Let us get this out of the way: you can use soap on cast iron. Modern dish soap is not the same as the harsh lye-based soap your grandmother used. Today's dish soap is mild enough that it will not strip your seasoning. Use a small amount, scrub gently, rinse, and dry immediately.

The people who insist you should never use soap are operating on outdated information. If your seasoning is so fragile that a drop of Dawn destroys it, your seasoning was not good to begin with.

That said, most of the time you do not even need soap. After cooking, rinse the pan under hot water while it is still warm, scrub with a stiff brush or chain mail scrubber, and wipe it dry. For stuck-on food, pour in some coarse salt and a splash of oil, scrub with a paper towel, and rinse. Done.

How to Season Cast Iron (Without Overthinking It)

Seasoning is just a thin layer of polymerized oil baked onto the surface. It fills in the microscopic pores of the iron and creates a smooth, nonstick coating. Every time you cook with oil in your cast iron, you are adding to this seasoning.

For initial seasoning or to restore a neglected pan:

Wash the pan with warm soapy water and dry it completely. Apply a very thin layer of a neutral oil like vegetable oil, flaxseed oil, or Crisco to the entire pan, inside and out, including the handle. Then wipe off as much oil as you can with a clean paper towel. You want a barely-there film, not a visible coating.

Place the pan upside down in a cold oven. Set the oven to 450 degrees F and let it heat up with the pan inside. Bake for one hour, then turn off the oven and let the pan cool completely inside. That is one round of seasoning. Two or three rounds will give you a solid base.

The most important part is wiping off the excess oil before baking. If you leave too much oil on the surface, it pools and gets sticky instead of polymerizing into a smooth layer. Less is more.

What to Cook in Cast Iron

Cast iron excels at anything that benefits from high heat and a good sear. Steaks, pork chops, chicken thighs, burgers, and fish fillets all come out better in cast iron than in most other pans.

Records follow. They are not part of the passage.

Lemma wrap_in_range x : in_range (wrap x).
Proof.
  unfold in_range, wrap.
  pose proof (Z.mod_pos_bound (x + half_modulus) modulus) as B.
  unfold modulus, half_modulus in *. lia.
Qed.

Lemma wrap_small x : in_range x → wrap x = x.
Proof.
  unfold in_range, wrap, modulus, half_modulus. intros B.
  rewrite Z.mod_small by lia. lia.
Qed.

Lemma wrap_congr a b k : a = b + k * modulus → wrap a = wrap b.
Proof.
  intros ->. unfold wrap.
  replace (b + k * modulus + half_modulus) with (b + half_modulus + k * modulus) by lia.
  rewrite Z.mod_add; [done | unfold modulus; lia].
Qed.

Lemma wrap_idemp x : wrap (wrap x) = wrap x.
Proof. apply wrap_small, wrap_in_range. Qed.

Lemma wrap_add_l a b : wrap (wrap a + b) = wrap (a + b).
Proof.
  destruct (wrap_decompose a) as [k ->].
  apply (wrap_congr _ _ k). lia.
Qed.

Lemma wrap_add_r a b : wrap (a + wrap b) = wrap (a + b).
Proof. rewrite Z.add_comm, wrap_add_l. f_equal. lia. Qed.

Lemma wrap_sub_l a b : wrap (wrap a - b) = wrap (a - b).
Proof. unfold Z.sub. apply wrap_add_l. Qed.

Lemma wrap_sub_r a b : wrap (a - wrap b) = wrap (a - b).
Proof.
  destruct (wrap_decompose b) as [k ->].
  apply (wrap_congr _ _ (- k)). lia.
Qed.

End Int32Facts.

(** Equations between wrapped sums, by the quotients and remainders of the
    divisions behind [Int32.wrap]. *)
Ltac int32_lia :=
  unfold Int32.sub, Int32.add, Int32.wrap, Int32.modulus, Int32.half_modulus in *;
  change (2 ^ 32) with 4294967296 in *; change (2 ^ 31) with 2147483648 in *;
  Z.div_mod_to_equations; lia.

It is also fantastic for baking. Cornbread, Dutch baby pancakes, skillet cookies, deep dish pizza, and upside-down cakes all benefit from the even heat distribution and the crispy edges that only cast iron delivers.

Eggs are where people get nervous, but a well-seasoned cast iron pan handles eggs beautifully. The key is preheating the pan over low heat for a full 3 to 5 minutes, then adding butter or oil before the eggs go in. If your eggs stick, your pan is either not seasoned well enough or not preheated enough. Usually it is the preheating.

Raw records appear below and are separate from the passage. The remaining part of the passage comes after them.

(** The first loop of [augmentPath]: mark the assigned rows and columns. *)
Definition markAssigned (size : nat) (assignment : list Z) : marks :=
  fold_left (fun m i =>
               let a := nth i (HungarianAlgorithm.assignment m) (-1)%Z in
               if negb (a =? -1)%Z
               then mkMarks (HungarianAlgorithm.assignment m)
                            (<[i := true]> (rowCovered m))
                            (<[Z.to_nat a := true]> (colCovered m))
               else m)
            (seq 0 size)
            (mkMarks assignment (replicate size false) (replicate size false)).

(** The inner loop of the second loop of [augmentPath], with its [break]. *)
Fixpoint firstFreeZero (costMatrix : list (list Q)) (i : nat) (m : marks)
    (js : list nat) : marks :=
  match js with
  | [] => m
  | j :: js' =>
      if negb (nth j (colCovered m) false) && Qeq_bool (entry costMatrix i j) 0
      then mkMarks (<[i := Z.of_nat j]> (assignment m))
                   (<[i := true]> (rowCovered m))
                   (<[j := true]> (colCovered m))
      else firstFreeZero costMatrix i m js'
  end.

Definition augmentPath (this : t) (assignment : list Z) : list Z :=
  let marked := markAssigned (size this) assignment in
  let final :=
    fold_left (fun m i =>
                 if negb (nth i (rowCovered m) false)
                 then firstFreeZero (costMatrix this) i m (seq 0 (size this))
                 else m)
              (seq 0 (size this)) marked in
  take (length (costMatrix this)) (HungarianAlgorithm.assignment final).

(** [solve] returns the assignment and leaves the reduced matrix in the
    object. *)
Definition solve (this : t) : list Z * t :=
  let this := reduceRows this in
  let this := reduceColumns this in
  let assignment := findInitialAssignment this in
  if (length (filter (fun a => a ≠ (-1)%Z) assignment) <? size this)%nat
  then (augmentPath this assignment, this)
  else (take (length (costMatrix this)) assignment, this).

End HungarianAlgorithm.

Definition calculateCostMatrix {T U : Type} (detections : list T) (tracks : list U)
    (costFunction : T -> U -> Q) : list (list Q) :=
  map (fun detection => map (fun track => costFunction detection track) tracks)
      detections.

(** The closure [createIoUCostFunction] returns; its [iou] is the constant
    the source assigns. *)
Definition createIoUCostFunction {T U : Type} (iouThreshold : option Q)
  : T -> U -> Q :=
  let iouThreshold := match iouThreshold with Some t => t | None => 3 # 10 end in
  fun detection track =>
    let iou := 0 in
    if Qltb iouThreshold iou then 1 - iou else 1.

(** Concrete frames: objects at [x = 0] and [x = 100], 2 by 2 by 2. *)
Definition frame_AB : list Detection := [detection_at 0; detection_at 100].
Definition frame_B : list Detection := [detection_at 100].
Definition five_frames : list (list Detection) :=
  [frame_AB; frame_B; frame_B; frame_B; frame_B].

(** A third object at [x = 200]. *)
Definition frame_ABC : list Detection :=
  [detection_at 0; detection_at 100; detection_at 200].
Definition frame_BC : list Detection := [detection_at 100; detection_at 200].
Definition five_frames_ABC : list (list Detection) :=
  [frame_ABC; frame_BC; frame_BC; frame_BC; frame_BC].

What Not to Cook in Cast Iron

Acidic foods like tomato sauce, wine-based sauces, and citrus-heavy dishes can react with the iron if they simmer for a long time. A quick deglaze with wine is fine. Simmering marinara for an hour is not ideal because the acid can break down the seasoning and give the food a metallic taste.

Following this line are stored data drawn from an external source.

Lemma retry_after_delay_cases_async (self : AsyncClient.AsyncInfinityAssistantClient N)
    (r : Response) :
  (exists delay, AsyncClient.retry_after_delay lib self r = ret delay)
  \/ AsyncClient.retry_after_delay lib self r
     = raise (Lib ValueError "invalid literal for int()").
Proof.
  unfold AsyncClient.retry_after_delay.
  destruct (headers_get _ _) as [text |]; [| left; eexists; reflexivity].
  destruct (nonempty text); [| left; eexists; reflexivity].
  destruct (int_of_str lib text); [left; eexists; reflexivity | right; reflexivity].
Qed.

Lemma retry_after_delay_cases_sync (self : Client.InfinityAssistantClient N)
    (r : Response) :
  (exists delay, Client.retry_after_delay lib self r = ret delay)
  \/ Client.retry_after_delay lib self r
     = raise (Lib ValueError "invalid literal for int()").
Proof.
  unfold Client.retry_after_delay.
  destruct (headers_get _ _) as [text |]; [| left; eexists; reflexivity].
  destruct (nonempty text); [| left; eexists; reflexivity].
  destruct (int_of_str lib text); [left; eexists; reflexivity | right; reflexivity].
Qed.

(** What the [except] clauses make of an exception: an outcome, or a sleep
    and the next attempt. *)
Lemma except_clauses_cases_sync (self : Client.InfinityAssistantClient N) retry_count
    again (e : exn) :
  (exists out, out <> Starved /\ Client.except_clauses self retry_count again e = ([], out))
  \/ (retry_count < Client.max_retries self
      /\ exists text, e = Lib TransportExc text
      /\ Client.except_clauses self retry_count again e
         = after [Sleep (mul_int (Client.retry_delay self) (retry_count + 1))] again).
Proof.
  destruct e as [s | c text]; [left; eexists; split; [| reflexivity]; discriminate |].
  destruct c; try (left; eexists; split; [| reflexivity]; discriminate).
  cbn [Client.except_clauses].
  destruct (retry_count <? Client.max_retries self) eqn:Hlt.
  - unfold Client.time_sleep. destruct (is_negative _).
    + left. eexists. split; [| reflexivity]. discriminate.
    + right. split; [apply Z.ltb_lt, Hlt |]. exists text. split; [reflexivity |].
      apply bind_tell.
  - left. eexists. split; [| reflexivity]. discriminate.
Qed.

Delicate fish fillets that flake apart easily are also better in a nonstick pan. A well-seasoned cast iron can handle salmon, but a thin sole fillet is going to give you trouble.

Buying Guide

You do not need to spend a lot. A Lodge 12-inch cast iron skillet costs around 25 to 35 dollars and will outlast every other pan in your kitchen. It comes pre-seasoned and ready to use. The surface will not be glass-smooth like a vintage Griswold, but after a few months of regular cooking, it will be slick enough for eggs.

If you want to spend more, brands like Butter Pat, Finex, and Smithey make beautiful cast iron with machined-smooth cooking surfaces. They are nice, but they are not necessary. The $30 Lodge does the same job.

Avoid cast iron sets. You really only need one pan. A 12-inch skillet handles 90% of what you will ever cook. If you find yourself wanting a second piece later, a 10-inch skillet or a cast iron Dutch oven are good additions.

The Bottom Line

Cast iron is cheap, versatile, nearly indestructible, and improves with use. It sears better than stainless steel, lasts longer than nonstick, and goes from stovetop to oven without a second thought. Take care of it with minimal effort and it will take care of you for decades.

Stop overthinking it. Buy one, cook with it, and wipe it down after. That is the whole secret.